I know all this sounds like doom and gloom, but it’s all part of the course. It really isn’t that bad. It’s just that nobody tells you about all these extra baby expenses when you first get pregnant, or when you first decide to have kids.

Hopefully you’ll have learnt from my mistakes and will remember the above. I’m sure there’s some stuff I’ve forgotten about, but you can always tell me by commenting on my post.

Cheers for now

Projectile vomit at Midnight

Night number 3 came along with a new routine for my wife and I. I’m not really one of those dads that will just watch mom wake up at all hours, get moody due to lack of sleep, and quite frankly I prefer to have my normal wife back, so I like to help out.

So last night we fed our newborn at 21:30 and his next feed was due about 3 hours after that. I duly set my alarm for 23:15 and went to sleep.

It was great! Our boy woke up at 23:30 and I came in and started to feed him. Only thing was that I couldn’t Figure out that he had huge amounts of gas. But it wasn’t coming out..

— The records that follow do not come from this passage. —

(* ===== verification/BootTables.v ===== *)
(** * The address space after boot

    [PageTableSpec] shows that dynamic memory is mapped.  Here nothing else is:
    if the boot code leaves the kernel's half in order and nothing where the
    first tables will be, then the tables after [init_dyn_page] map dynamic
    memory and what the boot code mapped for the kernel, and no other page; and
    all of them can be read by [print_page]. *)
From S2P Require Import Prelude MemoryMap MemoryMapSpec KernelMemory PageTable PageTableWalk PageTableSpec PagePrint PagePrintSpec.
Import MemoryMap MemoryMapSpec PageTable PageTableWalk PageTableSpec PagePrint PagePrintSpec.
Local Open Scope N_scope.

Module BootTables.

Section boot_tables.
Context `{X86Paging, X86Addr, NumIter}.
Context (cr3 tmptable : N) (map : list MemoryMapEntry) (m0 : phys_mem).

Abbreviation untouched := (spared cr3 (tmp_frame tmptable) (page map) (page_count map)).
Abbreviation kernel_maps := (kernel_path cr3 (tmp_frame tmptable) (page map) (page_count map) m0).

(** A table of the kernel's half, and all below it: they lie apart from the
    frames that are written, and are mapped where [phys_to_virt] says. *)
Fixpoint kernel_tables (n : nat) (f virt : N) : Prop :=
  untouched f ∧
  match n with
  | O => printable (m0 f) virt
  | S n => ∀ i, i < 512 → page_present (m0 f) i = true →
      contains (entry_flags (m0 f i)) HUGE_PAGE = false ∧
      (∃ va, phys_to_virt map (entry_addr (m0 f i)) = Ok va ∧ kernel_maps va (entry_addr (m0 f i))) ∧
      kernel_tables n (entry_addr (m0 f i)) (virt * 512 + i)
  end.

Record boot_complete : Prop := {
  bc_ok : boot_ok cr3 tmptable map m0;
  bc_blank : blank_start cr3 (page map) m0;
  bc_kernel i : 256 ≤ i < 512 → page_present (m0 cr3) i = true →
    contains (entry_flags (m0 cr3 i)) HUGE_PAGE = false ∧
    (∃ va, phys_to_virt map (entry_addr (m0 cr3 i)) = Ok va ∧ kernel_maps va (entry_addr (m0 cr3 i))) ∧
    kernel_tables 2 (entry_addr (m0 cr3 i)) i;
}.

Context (HC : boot_complete).
Local Abbreviation agrees := (agree cr3 (tmp_frame tmptable) (page map) (page_count map) m0).
Local Abbreviation walker_inv := (winv cr3 (tmp_frame tmptable) (page map) (page_count map) m0 PAGE_TABLE_ADDR).
Local Abbreviation table_of := (tab cr3 (page map)).

(** ** The kernel's half *)
Lemma kernel_tables_readable m n f virt : agrees m → kernel_tables n f virt → readable cr3 map m n f virt.
Proof.
  intros Ha. revert f virt. induction n as [|n IH]; intros f virt [Hs Hk].
  - cbn [readable]. destruct Hk as [Hv Hp]. split; [done|]. unfold page_present in *. intros i Hi. rewrite (proj1 Ha f i Hs). by apply Hp.
  - cbn [readable]. intros i Hi. unfold page_present. rewrite (proj1 Ha f i Hs). intros Hp.
    destruct (Hk i Hi Hp) as (Hh & (va & Hva & Hpath) & Hrec). split_and!; [done| |by apply IH].
    exists va. split; [done|]. by eapply kernel_access.
Qed.

Lemma kernel_tables_walk m n f virt va : agrees m → kernel_tables n f virt → walk n m f va = walk n m0 f va.
Proof.
  intros Ha. assert (∀ n : nat, table_index n va < 512) as Hti by (intros k; unfold table_index; by apply N.mod_lt).
  revert f virt. induction n as [|n IH]; intros f virt [Hs Hk]; cbn [walk]; rewrite (proj1 Ha _ _ Hs); [done|].
  destruct (contains (entry_flags (m0 f (table_index (S n) va))) PRESENT) eqn:Hp; [|done].
  destruct (Hk (table_index (S n) va) (Hti _) Hp) as (-> & _ & Hrec). by eapply IH.
Qed.

(** ** Dynamic memory *)
Section walked.
Context (w : PageInitWalker) (m : phys_mem) (g : ghost).
Context (HW : walker_inv w m g) (HR : rest g 3) (HX : gx g 3%nat = 512 + page_count map).

(** The entries in use of a table are those that the walker filled. *)
Lemma slot_used l j i :
  (l ≤ 3)%nat → valid g l j → i < 512 → (l = 0%nat → i < 256) → page_present (m (table_of g l j)) i = true →
  lo l ≤ 512 * j + i < gx g l ∧ link m (table_of g l j) i (page map (gK g (S l) (512 * j + i))) ∧
  ((l < 3)%nat → valid g (S l) (512 * j + i)).
Proof.
  intros Hl Hv Hi Ht Hp. assert (lo l ≤ 512 * j + i < gx g l) as Hs.
  { destruct (decide (lo l ≤ 512 * j + i < gx g l)) as [|Hn]; [done|].
    pose proof (wi_clean _ _ _ _ _ _ _ _ _ HW l j i (bc_blank HC) Hv Hi Ht Hn) as He. unfold empty_slot in He.
    unfold page_present in Hp. congruence. }
  split; [done|]. split.
  - pose proof (wi_slots _ _ _ _ _ _ _ _ _ HW l _ Hl Hs) as Hlink.
    replace ((512 * j + i) / 512) with j in Hlink by lia. by replace ((512 * j + i) mod 512) with i in Hlink by lia.
  - intros Hl3. right. split; [lia|]. replace (S l - 1)%nat with l by lia.
    pose proof (wi_yx _ _ _ _ _ _ _ _ _ HW (S l) ltac:(lia)) as Hyx. replace (S l - 1)%nat with l in Hyx by lia. lia.
Qed.

Lemma page_addr_ok i : i < page_count map →
  phys_to_virt map (page map i) = Ok (4096 * (512 + i)) ∧ page map i < 2 ^ 52.
Proof.
  intros Hi. pose proof (bc_ok HC) as HB.
  destruct (page_facts _ map i (bo_regions _ _ _ _ HB) (bo_limit _ _ _ _ HB) (bo_virt _ _ _ _ HB) Hi) as (_ & _ & Hin & Hlo & Hv).
  split; [|by eapply phys_in_limit; [apply HB|]]. unfold phys_to_virt. by rewrite (proj2 (N.leb_le _ _) Hlo).
Qed.

Lemma table_read l j : valid g (S l) j → (l < 3)%nat →
  ∃ va, phys_to_virt map (table_of g (S l) j) = Ok va ∧ table_frame cr3 m va = Ok (table_of g (S l) j).
Proof.
  intros [[? _]|Hm] Hl; [done|]. pose proof (wi_lt _ _ _ _ _ _ _ _ _ HW _ _ Hm) as Hk.
  pose proof (wi_cx _ _ _ _ _ _ _ _ _ HW) as Hcx. cbn [tab].
  destruct (page_addr_ok (gK g (S l) j)) as [Hv _]; [lia|]. eexists. split; [exact Hv|].
  rewrite (winv_frame _ _ _ _ (page_bound _ _ _ _ (bc_ok HC)) _ _ _ _ _ _ HW) by lia. do 2 f_equal. lia.
Qed.

Lemma dyn_tables_readable n : (n ≤ 2)%nat → ∀ j, valid g (3 - n) j → readable cr3 map m n (table_of g (3 - n) j) j.
Proof.
  induction n as [|n IH]; intros Hn j Hv.
  - change (3 - 0)%nat with 3%nat in *. cbn [readable]. split.
    + destruct Hv as [[? _]|[_ Hj]]; [done|]. destruct (HR 3%nat ltac:(lia)) as [_ Hlt].
      pose proof (page_bound _ _ _ _ (bc_ok HC)) as Hb. change (2 ^ 35) with 34359738368 in Hb. change (2 ^ 27) with 134217728. lia.
    + intros i Hi Hp. destruct (slot_used 3 j i ltac:(lia) Hv Hi ltac:(done) Hp) as (Hs & (-> & _) & _).
      rewrite (wi_K4 _ _ _ _ _ _ _ _ _ HW). apply page_addr_ok. cbn [lo] in Hs. lia.
  - cbn [readable]. intros i Hi Hp.
    destruct (slot_used (3 - S n) j i ltac:(lia) Hv Hi ltac:(lia) Hp) as (_ & (-> & _ & Hh) & Hv'). split; [done|].
    specialize (Hv' ltac:(lia)). replace (S (3 - S n)) with (3 - n)%nat in * by lia.
    replace (j * 512 + i) with (512 * j + i) by lia.
    replace (page map (gK g (3 - n) (512 * j + i))) with (table_of g (3 - n) (512 * j + i)) by by destruct (3 - n)%nat eqn:E; [lia|].
    split; [|apply IH; [lia|done]]. destruct (3 - n)%nat as [|l] eqn:E; [lia|]. apply table_read; [done|lia].
Qed.

Lemma top_readable : readable cr3 map m 3 cr3 0.
Proof.
  intros i Hi Hp. rewrite N.mul_0_l, N.add_0_l. pose proof (wi_agree _ _ _ _ _ _ _ _ _ HW) as Ha.
  destruct (N.lt_ge_cases i 256) as [Hlow|Hhigh].
  - destruct (slot_used 0 0 i ltac:(lia) ltac:(by left) Hi ltac:(done) Hp) as (_ & (He & _ & Hh) & Hv').
    cbn [tab] in He, Hh. rewrite N.mul_0_r, N.add_0_l in *. specialize (Hv' ltac:(lia)).
    change (page map (gK g 1 i)) with (table_of g 1 i) in He. rewrite He. split; [done|].
    split; [apply table_read; [done|lia]|]. by apply (dyn_tables_readable 2).
  - unfold page_present in Hp. rewrite (proj2 Ha i Hhigh) in Hp |- *.
    destruct (bc_kernel HC i ltac:(lia) Hp) as (Hh & (va & Hva & Hpath) & Hk). split; [done|].
    split; [|by apply kernel_tables_readable]. exists va. split; [done|]. by eapply kernel_access.
Qed.

(** A walk through the tables of dynamic memory ends at one of its pages. *)
Lemma dyn_walk n v o p :
  (n ≤ 2)%nat → o < 4096 → valid g (3 - n) (v / 512 ^ (N.of_nat n + 1)) →
  walk n m (table_of g (3 - n) (v / 512 ^ (N.of_nat n + 1))) (4096 * v + o) = Some p → 512 ≤ v < gx g 3%nat.
Proof.
  intros Hn Ho. revert p. induction n as [|n IH]; intros p Hv Hw; cbn [walk] in Hw; rewrite table_index_page in Hw by done.
  - change (512 ^ (N.of_nat 0 + 1)) with 512 in *. change (512 ^ N.of_nat 0) with 1 in Hw. rewrite N.div_1_r in Hw.
    destruct (contains _ _) eqn:Hp in Hw; [|done].
    destruct (slot_used 3 (v / 512) (v mod 512) ltac:(lia) Hv ltac:(lia) ltac:(done) Hp) as (Hs & _). cbn [lo] in Hs. lia.
  - destruct (contains _ PRESENT) eqn:Hp in Hw; [|done].
    set (q := v / 512 ^ N.of_nat (S n)) in *.
    assert (v / 512 ^ (N.of_nat (S n) + 1) = q / 512) as Hq.
    { unfold q. rewrite N.add_1_r, N.pow_succ_r', (N.mul_comm 512). by rewrite N.Div0.div_div. }
    rewrite Hq in *. destruct (slot_used (3 - S n) (q / 512) (q mod 512) ltac:(lia) Hv ltac:(lia) ltac:(lia) Hp) as (_ & (He & _ & Hh) & Hv').
    replace (512 * (q / 512) + q mod 512) with q in * by lia. specialize (Hv' ltac:(lia)). rewrite Hh, He in Hw.
    replace (S (3 - S n)) with (3 - n)%nat in * by lia.
    replace (page map (gK g (3 - n) q)) with (table_of g (3 - n) q) in Hw by by destruct (3 - n)%nat eqn:E; [lia|].
    assert (q = v / 512 ^ (N.of_nat n + 1)) as Eq by (unfold q; do 2 f_equal; lia). rewrite Eq in *. by eapply IH; [lia|..].
Qed.
End walked.

Lemma top_walk_low w m g v o p :
  walker_inv w m g → rest g 3 → gx g 3%nat = 512 + page_count map →
  v < 2 ^ 35 → o < 4096 → walk 3 m cr3 (4096 * v + o) = Some p → 512 ≤ v < 512 + page_count map.
Proof.
  intros HW HR HX Hv Ho Hw. change (2 ^ 35) with 34359738368 in Hv. unfold walk in Hw; fold walk in Hw. rewrite table_index_page in Hw by done.
  change (512 ^ N.of_nat 3) with 134217728 in Hw. replace (v / 134217728 mod 512) with (v / 134217728) in Hw by lia.
  destruct (contains _ PRESENT) eqn:Hp in Hw; [|done].
  destruct (slot_used w m g HW HX 0 0 (v / 134217728) ltac:(lia) ltac:(by left) ltac:(lia) ltac:(lia) Hp) as (_ & (He & _ & Hh) & Hv').
  cbn [tab] in He, Hh. rewrite N.mul_0_r, N.add_0_l in *. rewrite Hh, He in Hw. rewrite <-HX.
  apply (dyn_walk w m g HW HX 2 v o p); [done|done|by apply Hv'; lia|done].
Qed.

(** ** The address space *)
Record address_space (m : phys_mem) : Prop := {
  as_top : table_frame cr3 m PAGE_TABLE_ADDR = Ok cr3;
  as_readable : readable cr3 map m 3 cr3 0;
  as_dyn v : DYNMEM_START_VIRT ≤ v < DYNMEM_START_VIRT + total_size map →
    ∃ p, translate cr3 m v = Some p ∧ virt_to_phys_dynmem v map DYNMEM_START_VIRT = Ok p;
  as_kernel v : KERNEL_START_VIRT ≤ v < W64 → translate cr3 m v = translate cr3 m0 v;
  as_rest v : v < KERNEL_START_VIRT → ¬ (DYNMEM_START_VIRT ≤ v < DYNMEM_START_VIRT + total_size map) → translate cr3 m v = None;
}.

Lemma dyn_mapped_space d d' m : dyn_mapped cr3 tmptable map m0 d d' m → address_space m.
Proof.
  intros HD. pose proof (bc_ok HC) as HB. pose proof (total_size_mod _ _ (bo_regions _ _ _ _ HB)) as Hts.
  assert (page_count map * 4096 = total_size map) as Hpc by (unfold page_count; lia).
  destruct (dm_walked _ _ _ _ _ _ _ HD) as (w & g & HW & HR & HX). pose proof (wi_agree _ _ _ _ _ _ _ _ _ HW) as Ha. split.
  - eapply kernel_access; [exact Ha|apply HB].
  - by apply (top_readable w m g).
  - intros v Hv. replace v with (DYNMEM_START_VIRT + (v - DYNMEM_START_VIRT)) by lia. eexists. split.
    + apply (dm_translate _ _ _ _ _ _ _ HD). lia.
    + apply (page_offset DYNMEM_START_PHYS); [apply HB..|lia].
  - intros v Hv. unfold translate, canonical. rewrite (proj2 (N.leb_le KERNEL_START_VIRT v)), orb_true_r by lia.
    assert (256 ≤ table_index 3 v < 512) as Hi.
    { unfold table_index. change (2 ^ (12 + 9 * N.of_nat 3)) with 549755813888. unfold KERNEL_START_VIRT in Hv. lia. }
    unfold walk; fold walk. rewrite (proj2 Ha _ (proj1 Hi)). destruct (contains _ PRESENT) eqn:Hp; [|done].
    destruct (bc_kernel HC _ Hi Hp) as (-> & _ & Hk). exact (kernel_tables_walk m 2 _ _ v Ha Hk).
  - intros v Hv Hout. unfold translate. destruct (canonical v) eqn:Hcan; [|done]. unfold canonical in Hcan.
    rewrite (proj2 (N.leb_gt KERNEL_START_VIRT v)), orb_false_r in Hcan by done. apply N.ltb_lt in Hcan.
    change (2 ^ 47) with 140737488355328 in Hcan. destruct (walk 3 m cr3 v) as [p|] eqn:Hwk; [|done].
    replace v with (4096 * (v / 4096) + v mod 4096) in Hwk by lia.
    pose proof (top_walk_low w m g (v / 4096) (v mod 4096) p HW HR HX ltac:(change (2 ^ 35) with 34359738368; lia) ltac:(lia) Hwk).
    unfold DYNMEM_START_VIRT in *. lia.
Qed.
End boot_tables.
End BootTables.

It did eventually, all over me! Just a small hurk, but still not the best thing at midnight. So off we went to get him undressed, cleaned up, changed again and back to see if he wanted some more bottle.

I really just wish babies came with a warning light. A big flashing red light that means:

Warning! I’m about to puke.

Or a brown light that meant similarly

Careful, I’m not finished pooing yet.

Or better still, a flashing yellow to indicate (if you have a boy)

Fire hydrant about to explode, cover it or yourself quick!

Anyway, back to the saga from last night. My second attempt to feed went even worse than the first one did. This produced a proper
projectile vomit over me, him, and my face! All at 12:30.

But why did this happen?

Any ideas would be greatly appreciated. My wife seems to think that
our boy has too much wind, so he often needs a second winding.

Hopefully tonight will be different. It will be my final night before
work starts again, so the real adventure begins tonight.